The challenging conditions faced by some of the UK’s food retailers (specifically the so-called “big four”) are well known and respite, in the near-term at least, was hardly expected.

So, figures published today (8th April) by research firm Kantar Worldpanel, which indicate further sales declines for the ‘big four’ supermarkets, haven’t come as a complete surprise.

Indeed, the declining sales faced by Tesco, Sainsbury’s, Asda and Morrisons have persisted over the last three months, according to Kantar.

Amid an overall market slowdown in the 12 weeks ended 30th March, Morrisons, which was the hardest hit among the ‘big four’, lost 3.8% of its market share. Tesco, Sainsbury’s and Asda lost 3%, 1.7% and 0.5% respectively.

Bearing in mind the current conditions, which continue to dampen consumer spending, there are no prizes for guessing the companies which have continued to gain market share. Yep, you guessed it: discount retailers.

Discounter, Aldi, enjoyed the strongest sales growth over the period – at 35%, and is now boasting an overall market share of 4.6%. Aldi’s compatriot, Lidl, also revelled in decent growth of 17% with a current market share of 3.4%.

In addition to the discounters, sales at Waitrose also grew (4.5%), and frozen food retailers fared well, too. Farmfoods now claims a market share of 0.8% having grown 37%, while Iceland’s sales grew 2.8%.

This latest news has, naturally, stirred some reaction from investors.

At time of writing, Sainsbury’s shares are down 1.7%; Morrisons down 1.2% and Tesco down around 1%.

The companies have certainly been hammered over recent times, on the back of these changes across the competitive landscape. And, despite the fact that the companies have embarked on initiatives to turn their fortunes, jitters unsurprisingly remain.

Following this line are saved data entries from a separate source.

(** The top of the loop: a wake asks for the rows behind the cursor unless a
    request is outstanding. *)
Definition WRefreshStep (w : World) : World :=
  match w_ws w with
  | WSteady None repairs =>
      let s := w_shared w in
      if (refresh_completed s <? refresh_requested s) && negb (rows_req_outstanding s) then
        put_ws (WSteady (Some (refresh_requested s)) repairs)
          (put_req (Some (rm_head (w_room w))) (map_shared (set_rows_req_outstanding true) w))
      else w
  | _ => w
  end.

(** ** The HTTPS cycle *)

Definition http_ack (id : string) (seq : Z) (sink_ok : bool) (s : Shared) : Shared :=
  let s := if sink_ok then set_pending (retain_not id (pending s)) s else s in
  if seq <=? wrap_u64 (cursor s + 1) then set_cursor (Z.max (cursor s) seq) s else s.

(** One batch of the flush: the durable write, then the answer to its POST;
    [Ok None] is an answer without a batch and a sequence number. *)
Definition HPushStep (durable : string → bool) (w : World) : World :=
  match w_http w with
  | HPushing (push :: batches) =>
      let '(s, ok) := ensure_durable push (durable (pp_batch_id push)) (w_shared w) in
      put_http (if ok then HPosting batches else HPushing []) (map_shared (λ _, s) w)
  | _ => w
  end.

Definition HPostedStep (posted : result unit (option (string * Z))) (sink_ok : bool) (w : World)
    : World :=
  match w_http w, posted with
  | HPosting batches, Ok (Some (id, seq)) =>
      if (1 <=? seq) && (seq <=? rm_head (w_room w)) && bool_decide (seq ∈ w_doc w) then
        put_http (HPushing batches)
          (put_settled ((if sink_ok then {[id]} else ∅) ∪ w_settled w)
            (map_client (emit Applied) (map_shared (http_ack id seq sink_ok) w)))
      else w
  | HPosting batches, Ok None => put_http (HPushing batches) w
  | HPosting batches, Err _ => put_http (HPushing []) w
  | _, _ => w
  end.

Definition HPullStep (w : World) : World :=
  match w_http w with
  | HPushing [] =>
      let s := w_shared w in
      put_http (HPulling (mkPull (w_room w) (cursor s) (http_replay_epoch s) (refresh_requested s)
                            (row_gap_generation s)))
        (map_shared (set_http_live_epoch None) w)
  | _ => w
  end.

Definition HStateStep (st : StateHeader) (verified : bool) (w : World) : World :=
  match w_http w with
  | HPulling p =>
      if snapshot (pl_room p) (w_room w) st then
        let w := map_client (λ c, (apply_cursor_amnesty verified st
                   (with_shared (set_server (Some st)) c)).1) w in
        if (cursor (w_shared w) <? pl_cursor p) && (pl_cursor p <=? head_seq st)
        then put_http HIdle w
        else put_http (HStated p st) w
      else w
  | _ => w
  end.

Definition HPlanStep (answer : bool) (w : World) : World :=
  match w_http w with
  | HStated p st =>
      let s := w_shared w in
      match plan_catch_up (pl_cursor p) st (contained answer (needs_checkpoint s) st (w_doc w)) with
      | RowsOnly after => put_http (HCommitting p st (causal_gap_generation s) after) w
      | CheckpointThenRows after => put_http (HFetching p st (causal_gap_generation s) after) w
      end
  | _ => w
  end.

Definition commit_pull (st : StateHeader) (generation after : Z) (s : Shared) : Shared :=
  clear_causal_gap generation
    (set_cursor (if head_seq st <? cursor s then after else Z.max (cursor s) after) s).

(** [rowsDone] of the pull: only in the replay epoch it was asked in. *)
Definition finish_pull (p : Pull) (head : Z) (s : Shared) : Shared :=
  if (http_replay_epoch s =? pl_epoch p) && (head <=? cursor s) && negb (needs_checkpoint s) then
    let s := set_caught_up true (set_http_live_epoch (Some (pl_epoch p)) s) in
    let s := if row_gap_generation s =? pl_gap_generation p then set_gap_repair false s else s in
    if negb (gap_repair s) then complete_refresh (pl_ticket p) s else s
  else s.

(** ** Steps *)

Inductive UserAction :=
  | ARequest | AProbe | AEnqueue (id : string) (data : bytes) (persist_ok : bool)
  | APeerRow | AOwnRow | ACheckpoint (seq size floor : Z).

Inductive WsAction :=
  | WDial | WState (st : StateHeader) (verified : bool)
  | WPlan (answer : bool) (durable : string → bool)
  | WBuffer (f : Inbound) | WFetched | WRaise | WClear
  | WReplay (o : FrameOracle) | WFrame (f : Inbound) (o : FrameOracle)
  | WRowDone (outcome : RowImportOutcome)
  | WFinish | WCatch | WAfter | WRepairGap | WRefresh
  | WNudge (durable : string → bool) | WRetry (durable : string → bool) | WEnd.

Inductive HttpAction :=
  | HStart | HPush (durable : string → bool)
  | HPosted (posted : result unit (option (string * Z))) (sink_ok : bool)
  | HPull | HFail | HState (st : StateHeader) (verified : bool) | HPlan (answer : bool)
  | HFetched (ok : bool) | HCommit | HRow | HRowDone (outcome : RowImportOutcome) | HDone | HStop.

Inductive Action := User (a : UserAction) | Ws (a : WsAction) | Http (a : HttpAction).

Definition room_step (a : UserAction) (r : Room) : Room :=
  match a with
  | APeerRow | AOwnRow => mkRoom (rm_head r + 1) (rm_checkpoint r) (rm_size r) (rm_floor r)
  | ACheckpoint seq size floor =>
      if (rm_checkpoint r <=? seq) && (seq <=? rm_head r) && (0 <? size)
         && (0 <=? floor) && (floor <=? seq)
      then mkRoom (rm_head r) seq size floor else r
  | _ => r
  end.

Definition ws_step (a : WsAction) (w : World) : World :=
  match a, w_ws w with
  | WDial, WDown =>
      put_ws (WHello (w_room w)) (put_in_flight [] (put_req None (map_shared clear_replay w)))
  | WState st verified, WHello r0 =>
      if snapshot r0 (w_room w) st then
        let w := map_client (receive_state verified st) w in
        let s := w_shared w in
        put_ws (WPlanning st (cursor s) (needs_checkpoint s) (causal_gap_generation s)) w
      else w
  | WPlan answer durable, _ => WPlanStep answer durable w
  | WBuffer f, WFetching st generation ticket buffered =>
      if frame_possible w f
      then take_answer f (put_ws (WFetching st generation ticket (buffered ++ [f])) w) else w
  | WFetched, WFetching st generation ticket buffered =>
      put_ws (WImported st generation ticket buffered)
        (put_doc (import_checkpoint st (w_doc w)) w)
  | WRaise, WImported st generation ticket buffered =>
      put_ws (WClearing generation ticket buffered)
        (map_client (emit Applied) (map_shared
          (λ s, set_cursor (Z.max (cursor s) (checkpoint_seq st)) s) w))
  | WClear, WClearing generation ticket buffered =>
      put_ws (WBackfill ticket buffered None) (map_shared (clear_causal_gap generation) w)
  | WReplay o, WBackfill ticket (f :: buffered) head =>
      ws_take o f (put_ws (WBackfill ticket buffered head) w)
  | WFrame f o, WBackfill _ [] None | WFrame f o, WSteady _ _ =>
      if frame_possible w f then ws_take o f (take_answer f w) else w
  | WFinish, WBackfill ticket [] (Some head) =>
      let w := put_resumed true w in
      if needs_checkpoint (w_shared w) then put_ws (WRepair None 0) w
      else put_ws (WCatching ticket head) w
  | WCatch, WCatching ticket head =>
      put_ws (WRepair None 0) (map_client (emit (CaughtUp head)) (map_shared (catch_up ticket head) w))
  | WAfter, _ => WPostStep w
  | WRepairGap, _ => WRepairStep w
  | WRefresh, _ => WRefreshStep w
  | WNudge durable, WSteady _ _ =>
      let '(s, in_flight, _, ok) := push_pending durable (w_shared w) (w_in_flight w) in
      let w := put_in_flight in_flight (map_shared (λ _, s) w) in
      if ok then w else ws_down w
  | WRetry durable, WSteady _ _ =>
      let '(s, _, ok) := push_head durable (set_retry_at None (w_shared w)) in
      let w := map_shared (λ _, s) w in
      if ok then w else ws_down w
  | WEnd, WDown => w
  | WEnd, _ => ws_down w
  | _, _ => w
  end.

(** The import of a row is not an await point: the session does nothing else
    meanwhile. *)
Definition ws_actor (a : WsAction) (w : World) : World :=
  match w_row w with
  | None => ws_step a w
  | Some (seq, proposed) =>
      match a with
      | WRowDone outcome =>
          let w := put_row None (put_doc (import_row seq outcome (w_doc w))
                     (map_client (emit Applied) (map_shared (conclude_row proposed outcome) w))) in
          match w_ws w with
          | WSteady refresh repairs => put_ws (WPost refresh repairs None) w
          | _ => w
          end
      | _ => w
      end
  end.

Definition http_step (a : HttpAction) (w : World) : World :=
  match a, w_http w with
  | HStart, HIdle => put_http (HPushing (pending (w_shared w))) w
  | HPush durable, _ => HPushStep durable w
  | HPosted posted sink_ok, _ => HPostedStep posted sink_ok w
  | HPull, _ => HPullStep w
  | HFail, HPulling p => put_http HIdle (map_client probe w)
  | HState st verified, _ => HStateStep st verified w
  | HPlan answer, _ => HPlanStep answer w
  | HFetched ok, HFetching p st generation after =>
      if ok then
        put_http (HCommitting p st generation after)
          (map_client (emit Applied) (put_doc (import_checkpoint st (w_doc w)) w))
      else put_http HIdle w
  | HCommit, HCommitting p st generation after =>
      put_http (HRows p st (pull_rows (pl_cursor p) st) false)
        (map_shared (commit_pull st generation after) w)
  | HRow, HRows p st (seq :: rows) _ =>
      let '(s, proposed) := propose_row seq (w_shared w) in
      put_hrow (Some (seq, proposed)) (put_http (HRows p st rows true) (map_shared (λ _, s) w))
  | HDone, HRows p st [] applied =>
      let w := map_shared (finish_pull p (head_seq st)) w in
      put_http HIdle (if applied then map_client (emit Applied) w else w)
  | HStop, HRows p st rows applied => put_http HIdle (if applied then map_client (emit Applied) w else w)
  | HStop, HPulling p => put_http HIdle w
  | _, _ => w
  end.

Definition http_actor (a : HttpAction) (w : World) : World :=
  match w_hrow w with
  | None => http_step a w
  | Some (seq, proposed) =>
      match a with
      | HRowDone outcome =>
          put_hrow None (put_doc (import_row seq outcome (w_doc w))
            (map_shared (conclude_row proposed outcome) w))
      | _ => w
      end
  end.

Definition user_step (a : UserAction) (w : World) : World :=
  match a with
  | ARequest =>
      let w' := map_client (λ c, (request_catch_up c).1) w in
      mkWorld (w_client w') (w_doc w) (w_room w) (w_ws w) (w_row w) (w_in_flight w) (w_req w)
        (w_resumed w) (w_http w) (w_hrow w) (w_asked w ++ [rm_head (w_room w)]) (w_enqueued w)
        (w_settled w)
  | AProbe => map_client probe w
  | AEnqueue id data persist_ok =>
      let w' := map_client (enqueue_batch id data persist_ok) w in
      mkWorld (w_client w') (w_doc w) (w_room w) (w_ws w) (w_row w) (w_in_flight w) (w_req w)
        (w_resumed w) (w_http w) (w_hrow w) (w_asked w) ({[id]} ∪ w_enqueued w)
        ((if MAX_PUSH_BYTES <? blen data then {[id]} else ∅) ∪ w_settled w)
  | APeerRow | ACheckpoint _ _ _ => put_room (room_step a (w_room w)) w
  | AOwnRow =>
      put_room (room_step a (w_room w)) (put_doc ({[rm_head (w_room w) + 1]} ∪ w_doc w) w)
  end.

Definition step (a : Action) (w : World) : World :=
  match a with User a => user_step a w | Ws a => ws_actor a w | Http a => http_actor a w end.

Definition run (acts : list Action) (w : World) : World := fold_left (λ w a, step a w) acts w.

Definition start (initial_cursor : Z) (persisted : list (string * bytes)) (doc : gset Z) (r : Room)
    : World :=
  mkWorld (new_client initial_cursor persisted) doc r WDown None [] None false HIdle None []
    (list_to_set persisted.*1) ∅.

That’s fuelled further by fears of a potential price war, which would invariably eat into profit margins. Indeed, it’d certainly take a steely stomach to stay focused on the long-term potential.

Of course, it could be argued that the companies’ mid-long-term turnaround approach simply gives the discounters a chance to gain further momentum. Sure, that’d make reclaiming market share from them tougher, but if they execute effectively, it won’t be impossible.

That said, it’s worth noting that some have more firepower than others to push ahead with their strategy and ensure they deliver in the long-term.